Standard abbreviations
- ISO 4: Hum. Resour. Health

Indexing
- ISSN: 1478-4491
- OCLC no.: 52353314

Links
- Journal homepage; Online access; Human Resources Development Journal archives;

= Human Resources for Health =

Human Resources for Health is a peer-reviewed open-access public health journal publishing original research and case studies on issues of information, planning, production, management, and governance of the health workforce, and their links with health care delivery and health outcomes, particularly as related to global health.

The journal was established in 1997 as the Human Resources Development Journal published by the Health Manpower Development Institute of the Ministry of Public Health of Thailand. Since 2003, it is published by BioMed Central in collaboration with the World Health Organization (WHO).

== Abstracting and indexing ==
The journal is abstracted and indexed in PubMed, Social Sciences Citation Index, Current contents, Scopus, CINAHL and 10 other indexing services.

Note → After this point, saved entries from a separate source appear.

Lemma mux_safe σ : bsafe s RQ σ (mux s rq).
Proof.
  unfold mux. case_bool_decide; [done|]. case_bool_decide; [done|].
  case_bool_decide as Ha; [apply handleAuthorize_safe; congruence|].
  case_bool_decide; [apply handleCallback_safe|].
  case_bool_decide; [apply handleToken_safe|].
  case_bool_decide; [apply handleTokenExchange_safe|].
  case_bool_decide; done.
Qed.
End handlers.

Lemma response_ok_mono s σ σ' rq rs :
  state_le σ σ' → response_ok s σ rq rs → response_ok s σ' rq rs.
Proof. intros [Ht _]. destruct rs; try done. intros H j Hj. eauto using legit_mono. Qed.

Lemma serve_safe s σ rq : bsafe s (result_ok s) σ (serve s rq).
Proof.
  unfold serve, Handler, securityHeaders.
  eapply bsafe_cut with (R := λ σ' x, x.1 = security_headers ∧ response_ok s σ' rq x.2).
  - eapply bsafe_cut; [apply (mux_safe s rq)|]. intros σ' rs Hrs.
    apply bsafe_ret. intros σ'' Hl. split; [done|]. by eapply response_ok_mono.
  - intros σ' x [Hh Hx]. apply bsafe_ret. intros σ'' Hl. split; [done|].
    by eapply response_ok_mono.
Qed.

Lemma start_inv s now : store_inv s (start now).
Proof.
  split; [cbn; rewrite map_size_empty; lia|]. split; [by intros k p|].
  intros k. cbn. unfold present. cbn. by rewrite bool_decide_eq_false_2 by by intros [? ?].
Qed.

(** The whole system keeps the invariant of the store and the promise of every
    response. *)
Lemma bridge_ok s now c :
  bridge_reachable s now c →
  pool_ok effect state_le (store_inv s) (put_guard s) (result_ok s) c.
Proof.
  intros Hr. eapply (reachable_ok effect environment (spawned s)); try exact Hr.
  - apply _.
  - apply effect_le.
  - apply env_le.
  - apply effect_inv.
  - apply env_inv.
  - intros σ σ' [rq [hd rs]] Hl [Hh Hx]. split; [done|]. by eapply response_ok_mono.
  - intros σ p [rq ->]. apply serve_safe.
  - apply start_inv.
Qed.
End bridge.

The journal's Impact factor as of the year 2022 was 4.5 and its Citescore was 6.6.

== Contents ==
The journal occasionally publishes themed collections. In 2007, the journal issued a call for papers jointly with 17 other public health journals under the theme "Towards a scaling-up of training and education for health workers". Twenty-two articles were published in Human Resources for Health on this special theme between July 2008 and November 2009. In 2013, the journal issued a call for papers on the theme "Right Time, Right Place: Improving access to health service through effective retention and distribution of health workers."

In 2016, the journal published a supplementary collection of research evidence of the relevance and effectiveness of the WHO's Global Code of Practice on the International Recruitment of Health Personnel.

In June 2019, the journal launched a thematic collection of research to support evidence-informed decisions on optimizing gender equality in health workforce policy and planning. The special series included 16 research articles advancing the use of qualitative and quantitative data and methodologies through a gender equity lens across different country contexts.